Flattened against stacked planks, Jaric missed his parry and, trapped in
another bind, caught a warning scratch on the wrist from his opponent's
dagger.
"Drop your knife," commanded Brith. His sword arm flexed, bearing painful
pressure against the boy's stressed wrist.
Still Jaric refused to relinquish his weapon. "How many times did you warn
that chance can ruin a victory?" And his brown eyes showed a hint of laughter
as a board thrown from the sidelines struck the weaponsmaster squarely in the
back of the neck.
Brith buckled at the knees and crashed at Jaric's feet. The swordmaster's head
had barely struck planking when a familiar, one-handed figure darted from the
crowd and piled squarely onto his shoulders. Breathless, the beggar lifted his
face to the boy. "Kicked my cat, this lout sure did."

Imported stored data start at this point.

(* ===== verification/Framed.v ===== *)
(** The interface between the planner's encoders and what their bytes
    determine: a writer is framed on a type when its output, as a prefix of
    any bytes, determines the value; lists, options and enumerations of
    framed values are framed. *)
From S2P Require Import Prelude Order Text Numeric Quantity Calendar Book Identity Codec Values MarketState Orders Requests StateCanonical Output Framing.

Module Framed.
Import Writer(Writer, AppendOnly, writes, push, extend, append_bytes, append_length, each) Framing.Framing.

Class Framed {A} (wf : A → Prop) (w : A → Writer) : Prop := {
  framed_append_only x : AppendOnly (w x);
  framed_agree x y : wf x → wf y → agree (w x) (w y) (x = y) }.

#[local] Existing Instance framed_append_only.

(** ** Combinators *)

(** A length or count in four bytes. *)
Lemma agree_length a b : agree (append_length a) (append_length b) (a = b).
Proof.
  intros e1 e2 r1 r2 [Ha ->]%Writer.writes_append_length [Hb ->]%Writer.writes_append_length He.
  apply app_inj_1 in He as [Hn ->]; [|by rewrite !length_be_bytes]. split; [|done].
  by apply be_bytes_inj in Hn; [|unfold_ints; simpl; lia..].
Qed.

Lemma agree_each {A} wf (w : A → Writer) `{!Framed wf w} l k : Forall wf l → Forall wf k → length l = length k →
  agree (each w l) (each w k) (l = k).
Proof.
  intros Hl Hk Hn. revert k Hk Hn. induction Hl as [|x l Hx Hl IH]; intros [|y k] Hk Hn; try done; cbn [each].
  { eapply agree_impl; [by apply (agree_extend [] [])|done]. }
  apply Forall_cons_1 in Hk as [Hy Hk]. injection Hn as Hn.
  eapply agree_impl; [apply agree_seq; [apply _..|by apply framed_agree|intros _; by apply IH]|]. by intros [-> ->].
Qed.

Definition counted {A} (w : A → Writer) (l : list A) : Writer := append_length (zlen l) ▷ each w l.
#[global] Instance framed_counted {A} wf (w : A → Writer) `{!Framed wf w} : Framed (Forall wf) (counted w).
Proof.
  split; [apply _|]. intros l k Hl Hk. eapply agree_impl.
  { unfold counted. apply agree_seq; [apply _..|apply agree_length|]. intros Hn. apply (agree_each wf); [done..|]. unfold zlen in Hn. lia. }
  by intros [_ ->].
Qed.

Definition opt_wf {A} (wf : A → Prop) (o : option A) : Prop := match o with Some x => wf x | None => True end.
#[global] Instance framed_option {A} wf (w : A → Writer) `{!Framed wf w} : Framed (opt_wf wf) (Requests.append_option w).
Proof.
  split; [apply _|]. intros o1 o2 H1 H2. apply agree_option; [apply _|]. intros x y -> ->. by apply framed_agree.
Qed.

Lemma framed_push {A} (f : A → Z) `{!Inj (=) (=) f} : Framed (λ _, True) (λ x, push (f x)).
Proof. split; [apply _|]. intros x y _ _. eapply agree_impl; [apply agree_push|]. apply (inj f). Qed.

Definition sized (n : nat) (l : list Z) : Prop := length l = n.
#[global] Instance framed_sized n : Framed (sized n) extend.
Proof. split; [apply _|]. intros l k Hl Hk. apply agree_extend. by rewrite Hl, Hk. Qed.

(** ** The values of the planner's encodings *)

Lemma framed_text : Framed (λ _, True) append_bytes.
Proof. split; [apply _|]. intros l k _ _. apply agree_bytes. Qed.
Lemma framed_time : Framed MatchTime.wf Requests.append_time.
Proof. split; [apply _|]. apply agree_time. Qed.
Lemma framed_kind : Framed (λ _, True) (λ k, push (Output.kind_discriminant k)).
Proof. apply framed_push, _. Qed.
Lemma framed_u64 : Framed is_u64 (λ z, extend (be_bytes 8 z)).
Proof. split; [apply _|]. intros x y Hx Hy. apply agree_be; unfold_ints; simpl; lia. Qed.
Lemma framed_i32 : Framed is_i32 (λ z, extend (be_bytes 4 z)).
Proof. split; [apply _|]. intros x y Hx Hy. apply agree_signed; unfold_ints; simpl; lia. Qed.
Lemma framed_date : Framed TradingDate.wf (λ d, extend (TradingDate.to_canonical_bytes d)).
Proof.
  split; [apply _|]. unfold TradingDate.wf, TradingDate.MIN_EPOCH_DAYS, TradingDate.MAX_EPOCH_DAYS. intros [x] [y] Hx Hy.
  eapply agree_impl; [apply agree_signed; simpl in *; lia|]. by intros [= ->].
Qed.
Lemma framed_decimal : Framed Decimal.wf (λ d, extend (Decimal.to_canonical_bytes d)).
Proof.
  split; [apply _|]. unfold Decimal.wf. intros [x] [y] Hx Hy.
  eapply agree_impl; [apply agree_signed; unfold_ints; simpl in *; lia|]. by intros [= ->].
Qed.
Lemma framed_instrument : Framed (λ _, True) StateCanonical.append_instrument.
Proof.
  split; [intros i; unfold StateCanonical.append_instrument; apply _|]. intros [m1 [s1]] [m2 [s2]] _ _. eapply agree_impl.
  { unfold StateCanonical.append_instrument. apply agree_seq; [apply _..|apply agree_market|intros _; apply agree_bytes]. }
  simpl. by intros [-> ->].
Qed.
Lemma framed_bool : Framed (λ _, True) (λ b : bool, push (if b then 1 else 0)).
Proof. apply framed_push. by intros [] []. Qed.

#[global] Existing Instances framed_text framed_time framed_kind framed_u64 framed_i32 framed_date framed_decimal framed_instrument framed_bool.

(** Complete outputs of a framed writer. *)
Lemma framed_whole {A} wf (w : A → Writer) `{!Framed wf w} x y b : wf x → wf y → w x [] = Ok b → w y [] = Ok b → x = y.
Proof. intros Hx Hy. apply agree_whole; [apply _..|]. by apply framed_agree. Qed.

(** ** When a writer succeeds *)

Definition writable (w : Writer) : Prop := ∃ e, writes w e.
Lemma writable_whole w `{!AppendOnly w} : writable w ↔ ∃ b, w [] = Ok b.
Proof. unfold writable. by setoid_rewrite Writer.writes_nil. Qed.
Lemma writable_extend l : writable (extend l).
Proof. exists l. by apply Writer.writes_extend. Qed.
Lemma writable_push b : writable (push b).
Proof. exists [b]. by apply Writer.writes_push. Qed.
Lemma writable_seq w1 w2 `{!AppendOnly w1, !AppendOnly w2} : writable (w1 ▷ w2) ↔ writable w1 ∧ writable w2.
Proof.
  unfold writable. split.
  - intros (e & (a & b & _ & Ha & Hb)%Writer.writes_seq); [eauto|apply _..].
  - intros [[a Ha] [b Hb]]. exists (a ++ b). apply Writer.writes_seq; [apply _..|]. by exists a, b.
Qed.
Lemma writable_length n : writable (append_length n) ↔ is_u32 n.
Proof. unfold writable. setoid_rewrite Writer.writes_append_length. naive_solver. Qed.
Lemma writable_bytes l : writable (append_bytes l) ↔ zlen l ≤ u32_max.
Proof. unfold writable. setoid_rewrite Writer.writes_append_bytes. unfold is_u32. assert (0 ≤ zlen l) by (unfold zlen; lia). naive_solver. Qed.
Lemma writable_each {A} (w : A → Writer) `{!∀ x, AppendOnly (w x)} l : writable (each w l) ↔ ∀ x, x ∈ l → writable (w x).
Proof.
  induction l as [|x l IH]; cbn [each].
  - split; [set_solver|intros _; apply writable_extend].
  - rewrite writable_seq, IH by apply _. set_solver.
Qed.

End Framed.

"I saw." Jaric grinned. He bent wearily and recovered his sword, then gathered
up Brith's weapons as well. "Can you hold him long enough for me to cast the
lines off my boat?"
The beggar raised both eyebrows and answered with a gap-toothed smile.
"Surely, boy, surely."
"Thanks." Jaric flexed bleeding fingers, and hurled the swordmaster's weapons
over the lumber pile. They plunged with a splash into the shallows by the
breakwater. Brith could find them easily enough, but only at ebb tide. By then
Callinde should be well beyond the harbor. Jaric could buy provisions in one
of the fishing villages north of Landfast; after that the rain would hide him
from further pursuit. Ivainson tossed a silver to the beggar, collected his
bundle of belongings from the dock, and shoved through the bystanders who now
argued loudly over the validity of winning bets, since the beggar had clearly
foiled Brith's victory. By the time the boy boarded
Callinde, the shouts had transformed to a brawl. As a uniformed guard on a
war-horse thundered over the docks to in-
tervene, none but the beggar noticed the fishing boat slip her docklines and
hoist sail for the open sea.
In keeping with the advent of summer, weather from the south brought low
clouds, and then mist which lowered clinging and gray and turned finally to
drizzle. Light winds held
Callinde to an easy, northerly course, but she was not the only craft to ply
the Corine Sea. North and east, on a close-hauled course for the heart of the
Free Isles' Alliance, a scarred old fishing boat with no flag of registry
sailed under orders from Shadowfane. Her sails were gray with mildew and her
hull dark; the face of her helmsman was the toadlike countenance of a Thienz.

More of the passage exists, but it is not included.